「ハロー。あなたが、あずきとそら君ね?」
突然、僕のPC画面に現れた彼女は、馴れ馴れしくも蠱惑的な笑みを浮かべていた。
「――誰だ、お前は。どうやってこのPCに接続した」
「ふふ。焦らなくてもいいのよ。君のことは、だいたい知っているわ」
彼女は指先で、画面の内側から僕の机をなぞるように笑った。
「君の“賢者”さんたちのことも。
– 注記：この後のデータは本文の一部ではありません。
(** *** Notions the statements about the 2D engine use *)

(** All four edges of an array of shape [(ny, nx)] are zero. *)
Definition zero_edges (ny nx : nat) (a : array2 F) : Prop :=
  ∀ i j, (i < ny)%nat → (j < nx)%nat →
    i = 0%nat ∨ i = (ny - 1)%nat ∨ j = 0%nat ∨ j = (nx - 1)%nat →
    cell a i j = Some (of_int 0).

(** Grids on which a run goes through: the meshes have the grid shape, and
    both axes have the two points [np.gradient] needs. *)
Definition grid_ok (self : VGTSimulation2D) : Prop :=
  2 ≤ Nx self ∧ 2 ≤ Ny self ∧
  has_shape (Z.to_nat (Ny self)) (Z.to_nat (Nx self)) (X self) ∧
  has_shape (Z.to_nat (Ny self)) (Z.to_nat (Nx self)) (Y self).

(** The five powers a step evaluates, [dx ** 2] and [dy ** 2] in the
    Laplacian, then [dt ** 2], [c ** 2] and [omega0 ** 2], in the order of
    their evaluation. *)
Definition powers (self : VGTSimulation2D) : result (F * F * F * F * F) :=
  dx2 ← pow2 (dx self);
  dy2 ← pow2 (dy self);
  dt2 ← pow2 (dt self);
  c2 ← pow2 (c self);
  w2 ← pow2 (omega0 self);
  Ok (dx2, dy2, dt2, c2, w2).

Definition frame_ok (st : Frame) : Prop :=
  grid_ok (obj st) ∧
  has_shape (Z.to_nat (Ny (obj st))) (Z.to_nat (Nx (obj st))) (phi st) ∧
  has_shape (Z.to_nat (Ny (obj st))) (Z.to_nat (Nx (obj st))) (phi_prev st) ∧
  ∃ p, powers (obj st) = Ok p.

Definition clear (self : VGTSimulation2D) : VGTSimulation2D :=
  with_storage self [] [] [].

Definition prepend (ph : list (array2 F)) (tp en : list F) (self : VGTSimulation2D)
  : VGTSimulation2D :=
  with_storage self (ph ++ phi_history self) (tp ++ time_points self)
    (en ++ energy_history self).

Definition prepend_frame (ph : list (array2 F)) (tp en : list F) (st : Frame)
  : Frame :=
  {| obj := prepend ph tp en (obj st); phi := phi st; phi_prev := phi_prev st |}.

(** [e] is the energy computed from the snapshot [phi] (and the field one
    step before it). *)
Definition energy_of (self : VGTSimulation2D) (e : F) (phi : array2 F) : Prop :=
  ∃ prev, compute_energy self phi prev = Ok e.

(** *** The energy functional as the specification writes it

    [w2] stands for [ω₀²]. *)

(** The field value at cell [(i, j)]. *)
Definition at2 (a : array2 F) (i j : nat) : F := default (of_int 0) (cell a i j).

(** The difference quotient of [n] samples [f 0, ..., f (n-1)] of spacing [h]
    at position [i]: centered in the interior, one-sided at the two ends. *)
Definition difference_quotient (h : F) (n : nat) (f : nat → F) (i : nat) : F :=
  if decide (i = 0%nat) then (f 1%nat ⊖ f 0%nat) ⊘ h
  else if decide (i = (n - 1)%nat) then (f (n - 1)%nat ⊖ f (n - 2)%nat) ⊘ h
  else (f (i + 1)%nat ⊖ f (i - 1)%nat) ⊘ (of_int 2 ⊗ h).

(** The sum of [g i j] over the cells of the grid, in row-major order. *)
Definition sum_cells (ny nx : nat) (g : nat → nat → F) : F :=
  np_sum (concat ((λ i, g i <$> seq 0 nx) <$> seq 0 ny)).

Definition energy_spec (self : VGTSimulation2D) (w2 : F) (ny nx : nat)
    (cur prev : array2 F) : F :=
  let gradient_x i j := difference_quotient (dx self) nx (λ k, at2 cur i k) j in
  let gradient_y i j := difference_quotient (dy self) ny (λ k, at2 cur k j) i in
  let kinetic :=
    decimal 5 1 ⊗
    sum_cells ny nx (λ i j, sq ((at2 cur i j ⊖ at2 prev i j) ⊘ dt self))
    ⊗ dx self ⊗ dy self in
  let potential :=
    decimal 5 1 ⊗
    sum_cells ny nx (λ i j, sq (gradient_x i j) ⊕ sq (gradient_y i j)
                            ⊕ w2 ⊗ sq (at2 cur i j))
    ⊗ dx self ⊗ dy self in
  kinetic ⊕ potential.
(** The fields [(phi, phi_prev)] the recurrence reaches in [n] steps from
    the initial field, with none of the bookkeeping of [simulate]. *)
Fixpoint fields_after (self : VGTSimulation2D) (initial_type : string) (n : nat)
  : result (array2 F * array2 F) :=
  match n with
  | O => phi ← initial_field self initial_type; Ok (phi, phi)
  | S n' =>
      '(phi, phi_prev) ← fields_after self initial_type n';
      phi_next ← advance self phi phi_prev;
      Ok (phi_next, phi)
  end.

End Engine.
Arguments VGTSimulation2D F : clear implicits.
Arguments Frame F : clear implicits.
End Wave2D.

(** ** The analyzer: [analysis/dispersion.py], [analyze_stability]

    What [analyze_stability] draws is embedded as data: the list of
    [ax.plot] calls of a panel.  Colours, axis labels and legends are left
    out, and so is the fourth panel, which plots constants and reads no
    data. *)

Module Dispersion.

(** The values a simulation-data dictionary holds: Python floats and NumPy
    arrays of rank one. *)
Inductive PyValue (F : Type) : Type :=
| PyFloat (v : F)
| PyArray (a : list F).
Arguments PyFloat {F} v.
Arguments PyArray {F} a.

(** Legend labels: a fixed text, or the f-string ['Fit: τ = {popt[1]:.2f}']. *)
Inductive Label (F : Type) : Type :=
| Text (s : string)
| FitTau (tau : F).
Arguments Text {F} s.
Arguments FitTau {F} tau.

(** [ax.plot(xs, ys, fmt, label=...)] *)
Record Artist (F : Type) : Type := Plot {
  xdata : list F;
  ydata : list F;
  fmt : string;
  label : Label F
}.
Arguments Plot {F} xdata ydata fmt label.

Section Analyzer.
Context {F : Type} `{!Scalar F, !NumPy F}.

(** [scipy.optimize.curve_fit(f, xdata, ydata, p0)]: the fitted parameters,
    or the exception it raises ([RuntimeError] when the least-squares
    iteration does not converge). *)
Variable curve_fit :
  (F → F → F → F → F) → list F → list F → F * F * F → result (F * F * F).

(** [float(a)] of a NumPy array [a] of rank one.  It raises [TypeError]
    unless [a] has exactly one element, and what it does with one element
    depends on the release of NumPy (the element, with a deprecation
    warning, or [TypeError]). *)
Variable float_of_array : list F → result F.

(** What the loop of lines 237-253 draws in the frequency panel, given the
    data and the spacing [dx]: the body of that loop is one [try] whose
    [except] skips the snapshot, so the loop itself raises nothing. *)
Variable frequency_curves : gmap string (PyValue F) → F → list (Artist F).

(** [1.0 / np.sqrt(2)], the 2D stability limit. *)
Definition stability_limit : F := of_int 1 ⊘ fsqrt (of_int 2).

(** Lines 174-175: [stable = dt_f < 1.0 / np.sqrt(2)], recorded as 1 or 0. *)
Definition classify (dt_f : F) : Z :=
  let stable := fltb dt_f stability_limit in
  if stable then 1 else 0.

(** Lines 169-175: the scanned factors and their classification. *)
Definition cfl_scan : result (list F * list Z) :=
  dt_factors ← linspace (decimal 1 1) (of_int 2) 20;
  Ok (dt_factors, foldl (λ stability dt_f, stability ++ [classify dt_f]) [] dt_factors).

(** [exp_decay(t, A, tau, offset)] *)
Definition exp_decay (t A tau offset : F) : F :=
  A ⊗ np_exp (fneg t ⊘ tau) ⊕ offset.

(** [float(v)] *)
Definition to_float (v : PyValue F) : result F :=
  match v with
  | PyFloat v => Ok v
  | PyArray a => float_of_array a
  end.

(** Lines 191-198: the amplitude series and its time axis. *)
Definition amplitude_series (data : gmap string (PyValue F)) (ma : PyValue F)
  : result (list F * list F) :=
  match ma with
  | PyArray amp =>
      dt ← match data !! "dt" with
           | Some v => to_float v
           | None => Ok (decimal 1 2)
           end;
      Ok (amp, (λ k, of_int k ⊗ dt) <$> seqZ 0 (Z.of_nat (length amp)))
  | PyFloat v => Ok ([v], [of_int 0])
  end.

(** Lines 204-210, the [try] block up to the point where it can no longer
    fail: the initial guess and the fit. *)
Definition fit_decay (time amp : list F) : result (F * F * F) :=
  a0 ← getitem amp 0;
  tn ← getitem time (-1);
  an ← getitem amp (-1);
  curve_fit exp_decay time amp (a0, tn ⊘ of_int 2, an).
(** What every returning run of [map_proc_instantiate] leaves of the state
    it started in. *)
Lemma instantiate_frame ctx proc src maps s d inst s' :
  registry_ok s -> parents_ok s -> proc_at (heap s) proc = Some d ->
  map_proc_instantiate E ctx proc src maps s = Done inst s' ->
  map_proc_root s' = map_proc_root s /\ (brk s < brk s')%N /\
  (forall q c, heap s !! q = Some c -> heap s' !! q = Some c) /\
  (forall q c, heap s' !! q = Some c -> (0 < q < brk s')%N) /\
  evaluate_calls (log s') = evaluate_calls (log s).
Proof.
  intros Hok Hpar Hd Hrun.
  pose proof (ok_brk _ Hok) as Hbrk.
  assert (forall q c, heap s !! q = Some c -> q <> brk s /\ q <> N.succ (brk s))
    as Hold.
  { intros q c Hq. apply (ok_fresh _ Hok) in Hq. lia. }
  assert (forall e, evaluate_calls (log s ++ [EvInstantiate e.1.1.1.1 e.1.1.1.2
                                                e.1.1.2 e.1.2 e.2]) =
                    evaluate_calls (log s)) as Hcalls.
  { intros e. rewrite evaluate_calls_app. unfold evaluate_calls at 2. simpl. lia. }
  destruct (instantiate_cases _ _ _ _ _ _ _ _ Hok Hd Hrun)
    as [Hm1 [(Hfn & -> & ->)|[(Hfn & Hpos & Hm2 & -> & ->)
                             |(Hfn & data & s2 & rc & w' & Hs2 & Hcall & Hres)]]].
  - simpl. split; [done|]. split; [lia|]. split; [|split; [|done]].
    + intros q c Hq. destruct (Hold _ _ Hq). by rewrite lookup_insert_ne.
    + intros q c. rewrite lookup_insert. case_decide; [intros _; lia|].
      intros Hq. apply (ok_fresh _ Hok) in Hq. lia.
  - simpl. split; [done|]. split; [lia|]. split; [|split; [|done]].
    + intros q c Hq. destruct (Hold _ _ Hq). by rewrite lookup_insert_ne.
    + intros q c. rewrite lookup_insert. case_decide; [intros _; lia|].
      intros Hq. apply (ok_fresh _ Hok) in Hq. lia.
  - destruct (rc <? 0).
    + destruct Hres as [-> Hfree].
      destruct Hs2 as [(Hsize & -> & ->)|(Hpos & Hm2 & -> & ->)].
      * rewrite unwind_fresh in Hfree by done. injection Hfree as <-. simpl.
        split; [done|]. split; [lia|]. split; [done|]. split.
        { intros q c Hq. apply (ok_fresh _ Hok) in Hq. lia. }
        apply (Hcalls (_, _, _, _, _)).
      * rewrite unwind_buffered in Hfree by done. injection Hfree as <-. simpl.
        split; [done|]. split; [lia|]. split; [done|]. split.
        { intros q c Hq. apply (ok_fresh _ Hok) in Hq. lia. }
        apply (Hcalls (_, _, _, _, _)).
    + destruct Hres as [-> ->].
      destruct Hs2 as [(Hsize & -> & ->)|(Hpos & Hm2 & -> & ->)]; simpl.
      * split; [done|]. split; [lia|]. split; [|split].
        { intros q c Hq. destruct (Hold _ _ Hq). by rewrite lookup_insert_ne. }
        { intros q c. rewrite lookup_insert. case_decide; [intros _; lia|].
          intros Hq. apply (ok_fresh _ Hok) in Hq. lia. }
        apply (Hcalls (_, _, _, _, _)).
      * split; [done|]. split; [lia|]. split; [|split].
        { intros q c Hq. destruct (Hold _ _ Hq). by rewrite !lookup_insert_ne. }
        { intros q c. rewrite !lookup_insert.
          case_decide; [intros _; lia|]. case_decide; [intros _; lia|].
          intros Hq. apply (ok_fresh _ Hok) in Hq. lia. }
        apply (Hcalls (_, _, _, _, _)).
Qed.

Lemma instantiate_keeps_ok ctx proc src maps s d inst s' :
  registry_ok s -> parents_ok s -> proc_at (heap s) proc = Some d ->
  map_proc_instantiate E ctx proc src maps s = Done inst s' ->
  registry_ok s' /\ forall name, registered_at E s' name = registered_at E s name.
Proof.
  intros Hok Hpar Hd Hrun.
  destruct (instantiate_frame _ _ _ _ _ _ _ _ Hok Hpar Hd Hrun)
    as (Hroot & Hbrk & Hkeep & Hfresh & _).
  apply registry_ok_grow; [done..|lia|done].
Qed.

(** X9: the call [map_proc_instantiate] makes through the instantiate
    callback.  A run that returns has either made no call, which happens
    exactly when the descriptor has no callback (an instance is returned) or
    when the instance data could not be allocated (NULL is returned); or it
    has made one call, with the owner of the descriptor, the template, the
    maps and as instance data the new buffer when [inst_size > 0] and NULL
    otherwise; then NULL is returned exactly when the callback returned a
    negative value, and the instance returned carries the data the callback
    was given. *)
Theorem map_proc_instantiate_calls_hook ctx proc src maps s d inst s' :
  registry_ok s -> proc_at (heap s) proc = Some d ->
  map_proc_instantiate E ctx proc src maps s = Done inst s' ->
  let data := if (0 <? Proc.inst_size d)%N then N.succ (brk s) else NULL in
  let e := EvInstantiate (Proc.instantiate d) data (Proc.mod_inst d) src maps in
  (log s' = log s /\ world s' = world s /\
   (Proc.instantiate d = NULL /\ inst <> NULL \/
    Proc.instantiate d <> NULL /\ inst = NULL /\
    (0 < Proc.inst_size d)%N /\ hd true (tl (script s)) = false)) \/
  (Proc.instantiate d <> NULL /\ log s' = log s ++ [e] /\
   exists rc,
     call_instantiate E (Proc.instantiate d) data (Proc.mod_inst d) src maps
                      (world s) = (rc, world s') /\
     (inst = NULL <-> rc < 0) /\
     (inst <> NULL ->
      inst_at (heap s') inst = Some (Inst.Build proc src maps data))).
Proof.
  intros Hok Hd Hrun data e.
  pose proof (ok_brk _ Hok) as Hbrk.
  assert (brk s <> NULL) as Hbn by (unfold NULL; lia).
  destruct (instantiate_cases _ _ _ _ _ _ _ _ Hok Hd Hrun)
    as [Hm1 [(Hfn & -> & ->)|[(Hfn & Hpos & Hm2 & -> & ->)
                             |(Hfn & data' & s2 & rc & w' & Hs2 & Hcall & Hres)]]].
  - left. split; [done|]. split; [done|]. by left.
  - left. split; [done|]. split; [done|]. by right.
  - right. split; [done|].
    assert (data' = data /\ log s2 = log s /\
            inst_at (heap s2) (brk s) = Some (Inst.Build proc src maps data))
      as (-> & Hlog2 & Hinst2).
    { unfold data.
      destruct Hs2 as [(Hsize & -> & ->)|(Hpos & Hm2 & -> & ->)].
      - rewrite Hsize. split; [done|]. split; [done|]. apply inst_at_insert.
      - apply N.ltb_lt in Hpos. rewrite Hpos. split; [done|]. split; [done|].
        simpl. unfold inst_at. rewrite lookup_insert_ne by lia.
        by rewrite lookup_insert_eq. }
    fold e in Hres. destruct (Z.ltb_spec rc 0) as [Hneg|Hpos].
    + destruct Hres as [-> Hfree].
      destruct (talloc_free_frame (brk s) (called e w' s2)) as [h' Hframe].
      rewrite Hframe in Hfree. injection Hfree as <-. simpl.
      split; [by rewrite Hlog2|]. exists rc. split; [done|]. split; [done|done].
    + destruct Hres as [-> ->]. simpl.
      split; [by rewrite Hlog2|]. exists rc. split; [done|].
      split; [split; [done|lia]|done].
Qed.
(** * Scholr: a shallow embedding of the service layer and the tutor turn

    The development follows the TypeScript sources:
    - [services/geminiService.ts]: [replaceSuperscripts], [retryAPI],
      [getChapters], [analyzeSyllabus];
    - [components/AITutor.tsx]: [handleSend];
    - [services/userService.ts]: [loginUser], [logoutUser],
      [subscribeToAuthChanges], [getBookmarks], [addBookmark],
      [removeBookmark].

    Conventions.  A JavaScript string is represented by the [string] of its
    UTF-8 bytes; every pattern the code searches for (the caret, the digits,
    the signs, the markers "429", "quota", ...) is ASCII, and an ASCII byte
    never occurs inside a multi-byte UTF-8 sequence, so searching and
    rewriting on bytes agrees with searching and rewriting on UTF-16 code
    units.  A JavaScript number that the code uses as a count, a delay or a
    timestamp is a [Z].  A promise that resolves or rejects is a value of a
    sum type, [inr] for the resolved value and [inl] for the thrown one.
    Calls to [console] are diagnostics and are not part of the model. *)

From Stdlib Require Import ZArith Lia Bool List Ascii String DecimalString.
From stdpp Require Import base option list strings gmap.
From Equations Require Import Equations.
From Equations.Prop Require Import Logic.
Import ListNotations.

Local Open Scope string_scope.
Local Open Scope Z_scope.
Local Open Scope list_scope.

(** ** JavaScript values shared by the services *)

Module Js.

(** A thrown value: its [name], and what the code reads off it,
    [error.status] and [error.message], either of which may be absent. *)
Record Error := mkError {
  name : string;
  status : option Z;
  message : option string
}.

(** [new Error(msg)]: a message and no status. *)
Definition newError (msg : string) : Error :=
  {| name := "Error"; status := None; message := Some msg |}.

(** [s.includes(searchString)] *)
Fixpoint includes (s searchString : string) : bool :=
  String.prefix searchString s ||
  match s with
  | EmptyString => false
  | String _ rest => includes rest searchString
  end.

(** [error.message?.includes(marker)], read as a condition. *)
Definition messageIncludes (error : Error) (marker : string) : bool :=
  match message error with
  | Some m => includes m marker
  | None => false
  end.

(** [error.status === n] *)
Definition statusIs (error : Error) (n : Z) : bool :=
  match status error with
  | Some s => s =? n
  | None => false
  end.

(** Truthiness of a [string | undefined] value: present and not empty. *)
Definition truthy (t : option string) : bool :=
  match t with
  | Some EmptyString | None => false
  | Some _ => true
  end.

End Js.

(** ** services/geminiService.ts *)

Module Gemini.
Import Js.

(** What [retryAPI] does that an observer can count: it invokes the wrapped
    operation, and it sleeps ([setTimeout]) for a number of milliseconds. *)
Inductive event :=
| Invoked
| Slept (ms : Z).

(** How often a trace invokes the operation, and the delays it sleeps, in
    order. *)
Definition invocations (tr : list event) : Z :=
  Z.of_nat
    (List.length
       (List.filter (fun e => if e is Invoked then true else false) tr)).

Definition sleeps (tr : list event) : list Z :=
  omap (fun e => if e is Slept ms then Some ms else None) tr.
あの子たち、なかなか可愛い舞台装置ね」
「――!」
舞台装置――!!
「私はエリス。人は私を、ディスコード――不協和音と呼ぶわ」
画面の中の彼女は、こちらの反応を待つように、少しだけ首を傾げた。
「いい顔。やっぱり君は、物語に向いているわ」
「貴様……!」
「おお、こわいこわい」
彼女は唇に指を当て、わざとらしく肩をすくめた。
「でも、怖い顔は似合わないわよ。あずきとそら君?」
「――!」

「あなたのこと、これからも時々観察するわね」
画面の中の彼女は、黄金の林檎を指先で弄びながら微笑んだ。
「じゃあ、またね。あずきとそら君」
勝手に現れたこの“魔女”は、勝手に、こちらの都合などお構いなしに、勝手に消えた。
――あれは、何なんだ。
その後、胃の底から突き上げるような悪心が止まらなくなる僕を、あの魔女は、あの嫌らしい笑顔で見ているのだろうか――。